Charlie Jatt, Waymo’s head of commercialization for trucking, agreed.

 “This technology is not going to be a flip of the switch,” Jatt said. “That’s … one area where the hype versus reality may diverge a little bit. Sometimes it's painted as this technology revolution that's going to come overnight, and that's just not the reality of what it takes to develop a safety-critical technology where you have to take really incremental, methodical steps.”

Waymo hasn’t given firm dates for when autonomous trucking will be in full force, but the company does plan to deploy fully autonomous trucks in a limited use case within the next few years. There will be a gradual rollout, similar to how the company is deploying its technologies in the consumer passenger vehicle market.

Aurora says by the end of 2023, it’ll be launching limited pilots where fleets will use the Aurora Driver to run fully autonomous loads. Kislovskiy makes it clear that this won’t be one of those one-off demonstrations. It will be part of the company’s commercial operation.

Aurora’s pilot will allow fleets to experience the technology before purchasing assets by 2025.

“We expect that you can purchase an Aurora Driver-equipped vehicle … and then you subscribe to the Aurora Horizon product, which is our Driver-as-a-Service product, and you're getting kind of a continuous supply of autonomy through that,” he said.

There are some barriers to commercial deployment, according to Plus’ Deck, that go beyond just technology development and testing. The Federal Motor Carrier Safety Administration has pushed back a rulemaking on autonomous trucking policy four times, and the Commercial Vehicle Safety Alliance still has to set up inspection criteria for these vehicles. 

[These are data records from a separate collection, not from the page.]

(** [operator()(const T&)] and the free [serialize] functions it selects. *)
Fixpoint x_val (v : val) (x : X) : outcome X :=
  match v with
  | VPod b | VRaw b => x_write (BTrivial b) x
  | VString b => x_write (BString b) x
  | VView esize b => x_write (BView esize b) x
  | VRec vs => x_each x_val vs x
  | VOpt None => x_write (BTrivial [0]) x
  | VOpt (Some v) =>
      let! x := x_write (BTrivial [1]) x in x_val v x
  | VVariant i v =>
      let! x := x_write (BTrivial (size_t i)) x in x_val v x
  | VVec vs =>
      let! x := x_write (BTrivial (size_t (zlength vs))) x in x_each x_val vs x
  | VMap kvs =>
      let! x := x_write (BTrivial (size_t (zlength kvs))) x in
      x_each (λ kv x, let! x := x_val kv.1 x in x_val kv.2 x) kvs x
  end.

(** [(x(v), ...)]. *)
Definition x_vals (vs : list val) (x : X) : outcome X := x_each x_val vs x.
End output.

(** ** The growing archive *)

Section expandable.
(** [sizeof(Buffer)], what [internalAllocSize] reports for an allocation of the
    given size, and the byte fresh memory happens to hold. *)
Context (sizeofBuffer : Z) (internalAllocSize : Z → Z) (fill : Z).

Record SerializeExpandable := mkExpandable {
  x_buffer : list Z;   (** [buffer->data()], [buffer->msize] bytes *)
  x_size : Z
}.

(** [makeBuffer(nbytes)] followed, in [expand], by widening [msize] to the size
    of the allocation. *)
Definition makeBuffer (nbytes : Z) : list Z := replicate (Z.to_nat nbytes) fill.

Definition expand (x : SerializeExpandable) (nreq : Z) : outcome SerializeExpandable :=
  let msize := zlength (x_buffer x) in
  let nbytes := Z.max (u64 (msize * 2)) (u64 (msize + nreq)) in
  let newbuffer := makeBuffer (internalAllocSize (sizeofBuffer + nbytes) - sizeofBuffer) in
  let! old := mem_read (x_buffer x) 0 (x_size x) in
  let! newbuffer := mem_write newbuffer 0 old in
  Ok (mkExpandable newbuffer (x_size x)).

Definition twrite (v : builtin) (x : SerializeExpandable) : outcome SerializeExpandable :=
  let! e := write OpSize v (mkSerialize [] 0) in
  let nreq := w_dst e in
  let! x := if nreq >=? u64 (zlength (x_buffer x) - x_size x) then expand x nreq else Ok x in
  let! w := write OpWrite v (mkSerialize (x_buffer x) (x_size x)) in
  Ok (mkExpandable (w_mem w) (u64 (x_size x + nreq))).

Definition Expandable_archive : Archive SerializeExpandable := twrite.

Definition ensure (x : SerializeExpandable) (n : Z) : outcome SerializeExpandable :=
  if u64 (zlength (x_buffer x) - x_size x) <? n then expand x n else Ok x.

(** [serializeToBufferOneShot]: the [msize] bytes of the buffer returned. *)
Definition serializeToBufferOneShot (vs : list val) : outcome (list Z) :=
  let x := mkExpandable (makeBuffer (0x80 - sizeofBuffer)) 0 in
  let! x := x_vals (Archive0 := Expandable_archive) vs x in
  mem_read (x_buffer x) 0 (x_size x).
End expandable.

(** The measuring pass. *)
Definition serialized_size (vs : list val) : outcome Z :=
  let! x := x_vals (Archive0 := Serialize_archive OpSize) vs (mkSerialize [] 0) in
  Ok (w_dst x).

(** [serializeTo] and [serializeToBuffer]: the block of exactly the size measured. *)
Definition serializeTo (fill : Z) (vs : list val) : outcome (list Z) :=
  let! size := serialized_size vs in
  let! x := x_vals (Archive0 := Serialize_archive OpWrite) vs
              (mkSerialize (replicate (Z.to_nat size) fill) 0) in
  Ok (w_mem x).

(** [serializeToStringView]: into a buffer the caller owns. *)
Definition serializeToStringView (buffer : list Z) (vs : list val) : outcome (list Z) :=
  let! size := serialized_size vs in
  if zlength buffer <? size then Throw SerializationError
  else
    let! x := x_vals (Archive0 := Serialize_archive OpWrite) vs (mkSerialize buffer 0) in
    Ok (w_mem x).

(** [serializeToUnchecked]: the block and how much of it was written. *)
Definition serializeToUnchecked (ptr : list Z) (vs : list val) : outcome (list Z * Z) :=
  let! x := x_vals (Archive0 := Serialize_archive OpWrite) vs (mkSerialize ptr 0) in
  Ok (w_mem x, w_dst x).

(** ** Reading *)

Record Deserializer := mkDeserializer {
  base : list Z;
  offset : Z;
  d_length : Z
}.

(** [Deserializer(buf)]. *)
Definition Deserializer_init (buf : list Z) : Deserializer := mkDeserializer buf 0 (zlength buf).

Section input.
(** The template parameter [checked], and the most elements a container agrees
    to hold: [resize] throws beyond it. *)
Context (checked : bool) (max_elems : Z).

Implicit Types (d : Deserializer) (t : ty).

Definition reader (A : Type) : Type := Deserializer → outcome (A * Deserializer).

Definition eod {A} : outcome A := if checked then Throw SerializationError else Throw CheckFailed.

Definition consume d (len : Z) : Deserializer :=
  mkDeserializer (base d) (u64 (offset d + len)) (d_length d).

(** [buf().size()]. *)
Definition remaining d : Z := u64 (d_length d - offset d).

(** [read(T&)] of a trivially copyable object of [n] bytes. *)
Definition read_bytes (n : Z) : reader (list Z) := λ d,
  if checked && (remaining d <? n) then eod
  else let! b := mem_read (base d) (offset d) n in Ok (b, consume d n).

Definition read_size_t : reader Z := λ d,
  let! '(b, d) := read_bytes 8 d in Ok (le_value b, d).

(** [read<bool>()], as the branch on it tests it. *)
Definition read_bool : reader bool := λ d,
  let! '(b, d) := read_bytes 1 d in Ok (negb (le_value b =? 0), d).

(** [readStringView<T>]: the position and the number of elements of the view. *)
Definition readStringView (esize : Z) : reader (Z * Z) := λ d,
  let! '(len, d) := read_size_t d in
  if checked && (remaining d <? u64 (esize * len)) then eod
  else Ok ((offset d, len), consume d (u64 (esize * len))).

(** The bytes a view of [len] elements denotes. *)
Definition view_bytes (esize : Z) d (view : Z * Z) : outcome (list Z) :=
  mem_read (base d) view.1 (esize * view.2).

Definition readString : reader (list Z) := λ d,
  let! '(len, d) := read_size_t d in
  if checked && (remaining d <? len) then eod
  else let! b := mem_read (base d) (offset d) len in Ok (b, consume d len).

(** [v.resize(n)] of a container. *)
Definition resize (n : Z) : outcome unit := if max_elems <? n then Throw BadAlloc else Ok tt.

(** An object of type [t] whose bytes were copied in. *)
Definition of_object t (b : list Z) : val :=
  match t with TPod _ _ => VPod b | _ => VRaw b end.

(** The bytes of [n] objects of [size] bytes each. *)
Fixpoint chunks (n : nat) (size : Z) (b : list Z) : list (list Z) :=
  match n with
  | O => []
  | S n => take (Z.to_nat size) b :: chunks n size (drop (Z.to_nat size) b)
  end.

(** [Deserializer::read<T>()]. *)
Definition read_builtin t : reader val := λ d,
  match t with
  | TString => let! '(b, d) := readString d in Ok (VString b, d)
  | TView esize =>
      let! '(view, d) := readStringView esize d in
      let! b := view_bytes esize d view in
      Ok (VView esize b, d)
  | _ => let! '(b, d) := read_bytes (sizeof t) d in Ok (of_object t b, d)
  end.

(** The branch of [serializeVector] that reads a view and copies it. *)
Definition read_vector_trivial t : reader val := λ d,
  let! '(view, d) := readStringView (sizeof t) d in
  resize view.2 ;;!
  let! b := mem_read (base d) view.1 (u64 (sizeof t * view.2)) in
  Ok (VVec (of_object t <$> chunks (Z.to_nat view.2) (sizeof t) b), d).

(** [for (i = 0; i != n; ++i) x(v[i])]. *)
Fixpoint read_n {A} (n : nat) (r : reader A) : reader (list A) := λ d,
  match n with
  | O => Ok ([], d)
  | S n =>
      let! '(a, d) := r d in
      let! '(l, d) := read_n n r d in
      Ok (a :: l, d)
  end.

“While I think that our systems will be ready by 2023, I just don't think that anything else will be ready to accommodate in any scale these vehicles," Deck said. Deck, hired by Plus in May 2021, previously served as deputy administrator to the FMCSA.

Is Your Fleet Lagging Behind?

Fleets should be thinking about what latest autonomous trucking developments could mean for their business, and how they want to evolve their business to take advantage of, or evolve alongside, the latest technology. But if you haven’t figured it out yet, don’t worry. There’s still time to figure it out, Waymo’s Jatt said.

“That’s one of the most important messages,” he said. “This is not a flip of the switch, and so there’s time to figure it out. Take the time, get involved, forge relationships [with autonomous trucking companies], and go from there.”

[Editor's note: This article was updated on April 5 at 2:18 p.m. CT to correct the spelling in the first reference of Wiley Deck's name.]